La  bulles immobilières  au Japon ont été alimentées par des végétations fiscales et monétaires mal orientées, ainsi qu’une démographie défavorable. Les prix des logements avaient doublement augmenté dans un court laps de temps, soutenus par des acheteurs novices et un cadre fiscal attractif vers la propriété. Une fois l’âge d’or terminé, le vieillissement de la population a réduit le nombre de nouveaux acheteurs, entraînant une chute libre des valeurs immobilières et une grave crise économique.

Ce que le Japon a vécu pourrait bien être un avertissement pour la Chine. Alors que Tokyo a finalement surmonté certaines de ses difficultés économiques, elle demeure coincée dans une  inflation structurelle  à long terme qui continue de freiner son développement.

Le défi chinois

Pour la Chine, la situation actuelle est d’une gravité sans précédent. L’ urbanisation rapide , la dépendance des gouvernements locaux aux revenus de la vente de terrains, et des attentes de croissance illimitées ont fait exploser les prix immobiliers. À son apogée, le secteur immobilier représentait  la quatrième partie du PIB  et plus d’un tiers des recettes publiques, couronnant un système basant près de  70% de la richesse familiale  sur l’immobilier.

Une crise démographique

Contrairement au Japon, qui a vu une contraction des acheteurs à partir de la quarantaine, en Chine, la première acquisition d’une maison se fait plus tôt, entre  28 et 32 ans . De plus, la population âgée de plus de 65 ans augmente rapidement, atteignant des niveaux que le Japon a mis des décennies à connaître. Ces changements démographiques exacerbent la crise en restreignant les perspectives de croissance future.

Le cas Evergrande

Le marché immobilier chinois, autrefois moteur de croissance, subit une crise profonde, illustrée par la chute d’Evergrande, symbole de l’excès et de la spéculation. Avec  360 milliards de dollars  de dettes, la faillite d’Evergrande est révélatrice des enjeux problématiques qui enferment le secteur dans une spirale descendante.

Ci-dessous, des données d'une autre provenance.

(** [int64(math.Ceil(float64(n) / float64(d)))] is the integer ceiling of
    [n / d] when [1 <= n <= 2^53] and [d] is a positive [int64]. *)
Lemma maxpage_core (ind n d : Z) :
  1 <= n <= 2 ^ 53 -> 1 <= d < 2 ^ 63 ->
  GoFloat.to_int64 ind
    (GoFloat.Ceil (GoFloat.div (GoFloat.of_int n) (GoFloat.of_int d)))
  = (n + d - 1) / d.
Proof.
  intros Hn Hd.
  destruct (normalize_spec n false ltac:(lia))
    as (m1 & e1 & Hn1 & Hm1 & He1 & Hex1 & _).
  destruct (normalize_spec d false ltac:(lia))
    as (m2 & e2 & Hn2 & Hm2 & He2 & Hex2 & Hbig2).
  unfold GoFloat.of_int. rewrite Hn1, Hn2.
  rewrite (proj2 (Z.ltb_ge n 0) ltac:(lia)), (proj2 (Z.ltb_ge d 0) ltac:(lia)).
  rewrite Z.abs_eq in Hex1, Hex2, Hbig2 by lia.
  destruct (Hex1 ltac:(lia)) as [Hex1a Hex1b].
  assert (He1' : e1 <= 1).
  { destruct (Z.le_gt_cases e1 1) as [|Hc]; [assumption|].
    assert (2 ^ 2 <= 2 ^ e1) by (apply Z.pow_le_mono_r; lia).
    specialize (Hex1a ltac:(lia)). nia. }
  assert (HnK : n * 2 ^ 60 = Zpos m1 * 2 ^ (e1 + 60))
    by (apply scaled_val; assumption || lia).
  assert (HD : exists D, 1 <= D /\ D * 2 ^ 60 = Zpos m2 * 2 ^ (e2 + 60) /\
                         (n + D - 1) / D = (n + d - 1) / d).
  { destruct (Z.le_gt_cases d (2 ^ 53)) as [Hs|Hb].
    - destruct (Hex2 Hs) as [Hex2a Hex2b].
      exists d. split; [lia|]. split; [|reflexivity].
      apply scaled_val; assumption || lia.
    - specialize (Hbig2 Hb).
      assert (2 ^ 1 <= 2 ^ e2) by (apply Z.pow_le_mono_r; lia).
      exists (Zpos m2 * 2 ^ e2). split; [nia|]. split.
      + rewrite <- Z.mul_assoc, pow2_mul by lia. reflexivity.
      + rewrite !ceil_one by nia. reflexivity. }
  destruct HD as (D & HD1 & HDK & HDc). rewrite <- HDc.
  unfold GoFloat.div.
  destruct (div_spec m1 m2 e1 e2 Hm1 Hm2 ltac:(lia) ltac:(lia))
    as (m'' & E & m' & p & Hdiv & Hm'' & Hp & HE & Hv & Hc & Hlow & Hm').
  rewrite Hdiv.
  rewrite ceil_to_int64 by lia.
  set (w := e1 - e2 - 53 + p) in *.
  set (u := w + 200).
  replace (Zpos m'' * 2 ^ (E + 200)) with (m' * 2 ^ u).
  2:{ rewrite <- Hv. unfold u. rewrite <- Z.mul_assoc, pow2_mul by lia.
      f_equal. f_equal. lia. }
  assert (Hi : 2 ^ u * 2 ^ (e2 + 60) = 2 ^ p * 2 ^ (e1 + 207)).
  { unfold u, w. rewrite !pow2_mul by lia. f_equal. lia. }
  assert (Hii : 2 ^ 200 * 2 ^ (e1 + 60) = 2 ^ 53 * 2 ^ (e1 + 207)).
  { rewrite !pow2_mul by lia. f_equal. lia. }
  assert (HF : 0 < 2 ^ (e1 + 207)) by (apply Z.pow_pos_nonneg; lia).
  assert (HK : 0 < 2 ^ 60) by lia.
  set (F := 2 ^ (e1 + 207)) in *. set (K := 2 ^ 60) in *.
  set (A1 := 2 ^ (e1 + 60)) in *. set (A2 := 2 ^ (e2 + 60)) in *.
  set (U := 2 ^ u) in *. set (P := 2 ^ p) in *.
  assert (E1 : (2 * (m' * U) * D - 2 * (n * 2 ^ 200)) * K
               = (2 * m' * (P * Zpos m2) - 2 * (Zpos m1 * 2 ^ 53)) * F).
  { transitivity (2 * m' * U * (D * K) - 2 * 2 ^ 200 * (n * K)); [ring|].
    rewrite HDK, HnK.
    transitivity (2 * m' * Zpos m2 * (U * A2) - 2 * Zpos m1 * (2 ^ 200 * A1)); [ring|].
    rewrite Hi, Hii. ring. }
  assert (E2 : D * U * K = P * Zpos m2 * F).
  { transitivity (U * (D * K)); [ring|]. rewrite HDK.
    transitivity (Zpos m2 * (U * A2)); [ring|]. rewrite Hi. ring. }
  assert (E3 : n * 2 ^ 200 * K = Zpos m1 * 2 ^ 53 * F).
  { transitivity (2 ^ 200 * (n * K)); [ring|]. rewrite HnK.
    transitivity (Zpos m1 * (2 ^ 200 * A1)); [ring|]. rewrite Hii. ring. }
  assert (I1 : - (P * Zpos m2) * F
               <= (2 * m' * (P * Zpos m2) - 2 * (Zpos m1 * 2 ^ 53)) * F)
    by (apply Z.mul_le_mono_pos_r; lia).
  assert (I2 : (2 * m' * (P * Zpos m2) - 2 * (Zpos m1 * 2 ^ 53)) * F
               <= (P * Zpos m2) * F)
    by (apply Z.mul_le_mono_pos_r; lia).
  assert (I3 : 2 ^ 52 * (P * Zpos m2) * F <= (Zpos m1 * 2 ^ 53) * F)
    by (apply Z.mul_le_mono_pos_r; lia).
  apply ceil_gap; lia.
Qed.

End FloatFacts.

(* ================================================================== *)
(** * Includes *)

Module IncludeFacts.

Lemma map_index_spec (m : gmap string bool) (k : string) :
  map_index m k = bool_decide (m !! k = Some true).
Proof.
  unfold map_index. case_bool_decide as H; destruct (m !! k) as [[|]|]; congruence.
Qed.

Lemma fold_secure (allowed : gmap string bool) (l acc : list string) :
  fold_left
    (fun validIncludes include =>
       if map_index allowed include then
         if isValidInclude include then validIncludes ++ [include]
         else validIncludes
       else validIncludes) l acc
  = acc ++ spec_resolve_includes allowed l.
Proof.
  revert acc. induction l as [|x l IH]; intros acc; cbn [fold_left].
  - unfold spec_resolve_includes. simpl. rewrite app_nil_r. reflexivity.
  - rewrite IH. unfold spec_resolve_includes. rewrite map_index_spec.
    destruct (bool_decide (allowed !! x = Some true)) eqn:Ha;
      destruct (isValidInclude x) eqn:Hv; simpl.
    + rewrite filter_cons_True by (rewrite Ha, Hv; exact I).
      rewrite <- app_assoc. reflexivity.
    + rewrite filter_cons_False by (rewrite Ha, Hv; intros []). reflexivity.
    + rewrite filter_cons_False by (rewrite Ha; intros []). reflexivity.
    + rewrite filter_cons_False by (rewrite Ha; intros []). reflexivity.
Qed.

Urbanisation, dette et spéculation

La libéralisation du marché immobilier en 1998 a donné lieu à un phénomène sans précédent : près de  500 millions de personnes  ont migré vers les villes. Cet afflux a créé une demande énorme, provoquant un  essor  spéculatif des  prix immobiliers . Le gouvernement local a également développé une dépendance aux ventes de terrains pour équilibrer les budgets, retraçant un cycle vicieux.

Les “trois lignes rouges”

Pour contrer cette bulle estimée dangereuse, le gouvernement a mis en place en 2020 les  “trois lignes rouges”  pour encadrer le financement des promoteurs. Cette réglementation a coïncidé avec l’émergence de la pandémie de Covid-19, exacerbant la  crise économique . En raison du non-paiement de la dette, de nombreuses entreprises, y compris d’autres géants comme Country Garden, ont suivi la même trajectoire qu’Evergrande.

Chute des prix et excès d’offre

Depuis 2022, la chute des prix sur le marché immobilier s’est intensifiée. La confiance des consommateurs étant érodée, environ  400 millions de mètres carrés  de logements sont désormais achevés mais invendus. Le degré d’endettement des ménages dans ce domaine a atteint des sommets, augmentant le risque de pertes croissantes pour les acheteurs.

Le dilemme de Pékin

Le gouvernement est à la croisée des chemins. D’un côté, il doit soutenir un secteur crucial qui emploie plus de  50 millions de travailleurs , mais de l’autre, il doit éviter de retourner à des pratiques basées sur la  spéculation  et l’endettement. Les mesures doivent être drastiques pour contrer cette tendance descendante, mais leurs résultats demeurent incertains.

Avenir incertain

À l’instar du Japon, la Chine pourrait se retrouver piégée par des politiques temporaires qui l’empêcheraient d’affronter ses réels défis démographiques. Par conséquent, les  processus de réforme économique  doivent être envisagés, dans le but de non seulement stabiliser le secteur immobilier, mais aussi d’assurer un avenir économique viable face à des réalités démographiques pressantes.

Il est crucial que la Chine réévalue son modèle économique pour éviter des conséquences à long terme sur sa stabilité, sa croissance et sa crédibilité sur la scène mondiale.